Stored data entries

────────────────────

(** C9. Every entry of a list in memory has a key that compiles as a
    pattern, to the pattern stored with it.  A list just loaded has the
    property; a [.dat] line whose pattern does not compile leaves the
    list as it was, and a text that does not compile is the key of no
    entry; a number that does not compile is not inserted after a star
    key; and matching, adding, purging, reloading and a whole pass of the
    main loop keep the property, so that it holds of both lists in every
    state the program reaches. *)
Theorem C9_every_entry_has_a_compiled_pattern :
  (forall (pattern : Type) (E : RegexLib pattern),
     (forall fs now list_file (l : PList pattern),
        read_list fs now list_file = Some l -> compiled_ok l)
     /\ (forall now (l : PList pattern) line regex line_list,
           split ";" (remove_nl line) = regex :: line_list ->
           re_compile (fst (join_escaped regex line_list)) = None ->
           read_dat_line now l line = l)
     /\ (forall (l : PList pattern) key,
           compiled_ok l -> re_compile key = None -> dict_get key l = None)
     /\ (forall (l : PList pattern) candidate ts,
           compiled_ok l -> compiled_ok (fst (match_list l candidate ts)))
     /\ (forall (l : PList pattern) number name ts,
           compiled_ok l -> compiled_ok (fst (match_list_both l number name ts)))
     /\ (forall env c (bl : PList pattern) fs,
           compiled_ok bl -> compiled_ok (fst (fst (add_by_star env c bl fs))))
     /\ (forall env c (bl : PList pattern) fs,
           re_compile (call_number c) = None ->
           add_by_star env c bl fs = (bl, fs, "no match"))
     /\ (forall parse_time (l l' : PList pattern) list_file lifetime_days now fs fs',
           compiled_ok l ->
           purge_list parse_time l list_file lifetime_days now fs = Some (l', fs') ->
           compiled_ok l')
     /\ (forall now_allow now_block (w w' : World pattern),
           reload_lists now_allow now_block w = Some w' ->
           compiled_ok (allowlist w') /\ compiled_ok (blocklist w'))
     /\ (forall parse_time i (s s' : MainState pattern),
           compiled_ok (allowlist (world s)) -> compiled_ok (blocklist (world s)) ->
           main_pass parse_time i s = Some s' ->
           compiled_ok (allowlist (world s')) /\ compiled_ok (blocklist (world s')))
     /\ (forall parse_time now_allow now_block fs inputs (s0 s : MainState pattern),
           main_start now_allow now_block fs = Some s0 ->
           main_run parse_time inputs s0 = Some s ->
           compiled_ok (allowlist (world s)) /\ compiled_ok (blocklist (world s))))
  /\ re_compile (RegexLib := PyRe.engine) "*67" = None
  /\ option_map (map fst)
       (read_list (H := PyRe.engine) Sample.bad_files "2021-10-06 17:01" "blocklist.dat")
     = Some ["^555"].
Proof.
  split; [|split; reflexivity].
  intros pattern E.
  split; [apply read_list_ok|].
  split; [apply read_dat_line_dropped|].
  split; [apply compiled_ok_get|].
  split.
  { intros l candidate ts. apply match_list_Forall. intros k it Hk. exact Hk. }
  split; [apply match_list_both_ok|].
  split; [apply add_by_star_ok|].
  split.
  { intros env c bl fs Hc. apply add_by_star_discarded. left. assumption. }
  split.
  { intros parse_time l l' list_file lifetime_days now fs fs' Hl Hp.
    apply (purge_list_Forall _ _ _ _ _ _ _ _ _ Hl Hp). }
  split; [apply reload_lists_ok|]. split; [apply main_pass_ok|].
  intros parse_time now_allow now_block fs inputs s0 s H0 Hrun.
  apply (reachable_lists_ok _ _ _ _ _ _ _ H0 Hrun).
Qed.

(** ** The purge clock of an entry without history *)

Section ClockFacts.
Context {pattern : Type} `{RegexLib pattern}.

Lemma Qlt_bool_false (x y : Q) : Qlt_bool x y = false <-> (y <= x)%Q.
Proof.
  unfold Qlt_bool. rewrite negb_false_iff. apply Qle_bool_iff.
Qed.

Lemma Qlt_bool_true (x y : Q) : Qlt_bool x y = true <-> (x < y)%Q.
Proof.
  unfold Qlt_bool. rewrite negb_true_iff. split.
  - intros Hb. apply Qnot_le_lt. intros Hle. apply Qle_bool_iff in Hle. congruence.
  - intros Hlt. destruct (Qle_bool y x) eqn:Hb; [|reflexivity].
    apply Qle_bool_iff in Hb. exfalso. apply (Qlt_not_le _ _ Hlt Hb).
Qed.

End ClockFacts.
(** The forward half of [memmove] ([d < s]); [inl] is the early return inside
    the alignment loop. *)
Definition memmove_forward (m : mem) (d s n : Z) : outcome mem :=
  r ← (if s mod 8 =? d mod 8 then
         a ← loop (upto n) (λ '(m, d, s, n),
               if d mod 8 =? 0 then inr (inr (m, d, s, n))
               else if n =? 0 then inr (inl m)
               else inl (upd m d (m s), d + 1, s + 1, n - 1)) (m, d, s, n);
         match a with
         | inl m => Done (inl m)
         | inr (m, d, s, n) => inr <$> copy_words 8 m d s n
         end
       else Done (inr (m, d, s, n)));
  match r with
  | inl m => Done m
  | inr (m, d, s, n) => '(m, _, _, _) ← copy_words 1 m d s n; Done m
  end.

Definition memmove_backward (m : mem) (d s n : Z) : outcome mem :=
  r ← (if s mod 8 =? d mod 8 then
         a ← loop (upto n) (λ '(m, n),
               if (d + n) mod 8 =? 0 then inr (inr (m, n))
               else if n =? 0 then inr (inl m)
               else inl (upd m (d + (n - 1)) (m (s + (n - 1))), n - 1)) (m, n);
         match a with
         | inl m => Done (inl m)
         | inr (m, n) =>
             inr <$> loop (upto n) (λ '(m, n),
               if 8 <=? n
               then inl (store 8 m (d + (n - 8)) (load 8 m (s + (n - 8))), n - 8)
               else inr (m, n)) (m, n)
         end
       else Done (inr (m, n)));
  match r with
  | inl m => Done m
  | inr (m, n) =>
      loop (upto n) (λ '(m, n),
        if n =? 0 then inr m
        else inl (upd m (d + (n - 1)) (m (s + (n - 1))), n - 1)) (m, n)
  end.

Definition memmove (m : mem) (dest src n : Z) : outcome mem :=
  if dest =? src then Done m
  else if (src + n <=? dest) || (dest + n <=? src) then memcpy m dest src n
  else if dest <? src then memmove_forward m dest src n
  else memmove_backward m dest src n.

────────────────────

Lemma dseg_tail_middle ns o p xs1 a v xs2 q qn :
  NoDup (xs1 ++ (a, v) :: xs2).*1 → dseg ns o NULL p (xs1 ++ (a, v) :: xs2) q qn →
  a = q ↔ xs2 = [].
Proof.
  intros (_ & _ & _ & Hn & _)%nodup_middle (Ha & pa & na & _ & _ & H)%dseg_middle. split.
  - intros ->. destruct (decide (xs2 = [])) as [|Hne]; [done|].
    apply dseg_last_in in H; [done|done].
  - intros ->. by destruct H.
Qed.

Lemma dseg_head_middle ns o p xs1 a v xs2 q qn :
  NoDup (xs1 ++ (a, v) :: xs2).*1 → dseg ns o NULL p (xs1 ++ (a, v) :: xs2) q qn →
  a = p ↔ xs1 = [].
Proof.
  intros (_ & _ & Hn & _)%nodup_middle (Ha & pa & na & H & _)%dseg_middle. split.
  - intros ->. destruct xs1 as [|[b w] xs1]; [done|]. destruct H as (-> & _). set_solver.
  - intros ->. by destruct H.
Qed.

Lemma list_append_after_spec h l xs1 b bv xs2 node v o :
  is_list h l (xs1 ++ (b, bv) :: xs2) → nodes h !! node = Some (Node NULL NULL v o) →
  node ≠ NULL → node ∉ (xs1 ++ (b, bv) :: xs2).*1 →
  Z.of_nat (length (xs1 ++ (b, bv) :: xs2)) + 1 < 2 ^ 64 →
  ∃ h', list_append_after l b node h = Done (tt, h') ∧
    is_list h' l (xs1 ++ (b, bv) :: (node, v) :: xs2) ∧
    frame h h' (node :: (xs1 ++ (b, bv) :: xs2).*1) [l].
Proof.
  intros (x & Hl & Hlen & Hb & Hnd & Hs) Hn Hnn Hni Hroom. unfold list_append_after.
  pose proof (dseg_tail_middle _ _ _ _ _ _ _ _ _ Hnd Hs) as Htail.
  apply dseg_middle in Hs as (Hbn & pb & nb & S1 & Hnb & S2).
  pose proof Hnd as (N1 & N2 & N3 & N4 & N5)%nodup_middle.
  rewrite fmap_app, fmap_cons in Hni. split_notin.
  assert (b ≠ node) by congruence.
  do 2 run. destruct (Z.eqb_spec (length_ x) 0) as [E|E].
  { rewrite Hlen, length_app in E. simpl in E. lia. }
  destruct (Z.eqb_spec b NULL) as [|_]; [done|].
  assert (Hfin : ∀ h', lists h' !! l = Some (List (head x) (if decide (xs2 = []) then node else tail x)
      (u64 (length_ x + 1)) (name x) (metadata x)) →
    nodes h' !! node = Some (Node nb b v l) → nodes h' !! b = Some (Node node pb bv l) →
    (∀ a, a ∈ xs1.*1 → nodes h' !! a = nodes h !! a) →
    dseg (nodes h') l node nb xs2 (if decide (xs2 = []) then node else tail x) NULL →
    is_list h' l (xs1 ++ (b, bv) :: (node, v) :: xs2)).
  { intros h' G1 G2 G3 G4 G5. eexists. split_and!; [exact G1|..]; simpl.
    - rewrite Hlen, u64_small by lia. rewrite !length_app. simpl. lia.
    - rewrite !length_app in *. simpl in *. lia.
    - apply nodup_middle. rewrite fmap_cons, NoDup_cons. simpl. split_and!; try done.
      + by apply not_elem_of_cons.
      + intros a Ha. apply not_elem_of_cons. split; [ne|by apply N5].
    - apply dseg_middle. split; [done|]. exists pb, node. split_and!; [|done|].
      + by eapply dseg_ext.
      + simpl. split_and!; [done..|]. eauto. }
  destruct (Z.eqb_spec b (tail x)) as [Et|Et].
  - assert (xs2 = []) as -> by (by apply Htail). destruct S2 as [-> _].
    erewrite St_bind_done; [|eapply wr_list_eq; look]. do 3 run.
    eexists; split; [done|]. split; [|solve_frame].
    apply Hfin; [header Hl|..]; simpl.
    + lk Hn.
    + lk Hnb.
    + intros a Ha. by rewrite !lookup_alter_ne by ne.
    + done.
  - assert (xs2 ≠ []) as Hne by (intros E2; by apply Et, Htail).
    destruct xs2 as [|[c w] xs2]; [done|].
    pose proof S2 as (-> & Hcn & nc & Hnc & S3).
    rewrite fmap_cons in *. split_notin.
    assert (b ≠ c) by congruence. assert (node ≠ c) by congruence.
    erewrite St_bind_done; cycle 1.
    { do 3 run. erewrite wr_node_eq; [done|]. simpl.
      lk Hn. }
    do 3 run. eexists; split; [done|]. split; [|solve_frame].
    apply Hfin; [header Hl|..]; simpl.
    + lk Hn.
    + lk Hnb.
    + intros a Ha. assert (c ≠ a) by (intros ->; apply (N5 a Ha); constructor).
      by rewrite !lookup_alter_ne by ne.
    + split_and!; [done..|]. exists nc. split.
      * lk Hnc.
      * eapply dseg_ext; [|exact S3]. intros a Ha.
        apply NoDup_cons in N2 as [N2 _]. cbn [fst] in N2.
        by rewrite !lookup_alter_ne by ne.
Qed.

────────────────────

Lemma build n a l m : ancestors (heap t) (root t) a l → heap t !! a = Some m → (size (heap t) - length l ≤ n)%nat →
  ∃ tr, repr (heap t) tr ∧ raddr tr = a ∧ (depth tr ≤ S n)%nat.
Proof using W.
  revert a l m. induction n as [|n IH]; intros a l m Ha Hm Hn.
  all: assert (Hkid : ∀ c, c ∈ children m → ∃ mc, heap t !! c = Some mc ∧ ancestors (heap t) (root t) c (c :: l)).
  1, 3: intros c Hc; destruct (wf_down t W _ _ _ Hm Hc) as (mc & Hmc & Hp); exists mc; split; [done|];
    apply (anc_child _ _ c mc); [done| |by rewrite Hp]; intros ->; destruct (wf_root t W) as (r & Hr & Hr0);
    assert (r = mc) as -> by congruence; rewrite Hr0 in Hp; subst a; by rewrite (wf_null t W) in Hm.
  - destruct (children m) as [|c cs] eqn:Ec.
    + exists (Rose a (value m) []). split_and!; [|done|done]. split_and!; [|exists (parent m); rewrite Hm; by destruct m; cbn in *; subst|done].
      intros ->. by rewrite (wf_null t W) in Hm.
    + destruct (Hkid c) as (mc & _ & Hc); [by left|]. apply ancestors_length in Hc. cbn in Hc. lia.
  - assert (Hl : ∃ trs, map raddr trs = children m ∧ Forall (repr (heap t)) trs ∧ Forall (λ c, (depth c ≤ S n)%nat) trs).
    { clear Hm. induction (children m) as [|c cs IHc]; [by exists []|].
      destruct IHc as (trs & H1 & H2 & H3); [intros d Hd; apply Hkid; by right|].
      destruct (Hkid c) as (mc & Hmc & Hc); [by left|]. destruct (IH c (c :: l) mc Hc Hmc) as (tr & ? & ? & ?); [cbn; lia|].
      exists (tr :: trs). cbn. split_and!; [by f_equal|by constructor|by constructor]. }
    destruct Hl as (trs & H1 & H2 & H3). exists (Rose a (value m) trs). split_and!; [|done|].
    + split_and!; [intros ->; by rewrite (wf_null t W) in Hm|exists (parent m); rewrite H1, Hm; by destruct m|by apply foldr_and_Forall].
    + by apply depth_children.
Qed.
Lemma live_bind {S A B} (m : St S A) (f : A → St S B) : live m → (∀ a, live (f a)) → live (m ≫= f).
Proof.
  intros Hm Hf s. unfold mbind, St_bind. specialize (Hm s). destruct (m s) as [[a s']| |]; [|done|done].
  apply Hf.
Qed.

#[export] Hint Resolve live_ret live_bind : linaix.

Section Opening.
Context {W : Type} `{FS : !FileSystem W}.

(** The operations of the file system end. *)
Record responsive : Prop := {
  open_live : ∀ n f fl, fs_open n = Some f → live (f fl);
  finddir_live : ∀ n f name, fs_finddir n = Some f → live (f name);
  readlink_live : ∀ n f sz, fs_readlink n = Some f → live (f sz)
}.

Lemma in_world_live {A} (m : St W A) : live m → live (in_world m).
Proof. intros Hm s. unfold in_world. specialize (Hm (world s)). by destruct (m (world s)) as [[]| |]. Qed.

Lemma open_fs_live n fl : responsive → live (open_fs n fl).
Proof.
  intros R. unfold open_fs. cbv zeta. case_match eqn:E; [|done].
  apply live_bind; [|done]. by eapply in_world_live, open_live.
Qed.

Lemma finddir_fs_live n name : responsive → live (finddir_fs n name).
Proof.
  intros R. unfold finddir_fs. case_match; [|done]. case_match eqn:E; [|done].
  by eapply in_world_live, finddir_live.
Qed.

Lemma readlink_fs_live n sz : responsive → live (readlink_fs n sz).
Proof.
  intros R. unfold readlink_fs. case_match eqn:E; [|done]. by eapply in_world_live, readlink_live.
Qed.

────────────────────

**TASK TO COMPLETE:** Find all lines holding the word "pose" in the records above and copy them.

**ANSWER BOX:**
  pose proof (dseg_tail_middle _ _ _ _ _ _ _ _ _ Hnd Hs) as Htail.
  pose proof Hnd as (N1 & N2 & N3 & N4 & N5)%nodup_middle.
    pose proof S2 as (-> & Hcn & nc & Hnc & S3).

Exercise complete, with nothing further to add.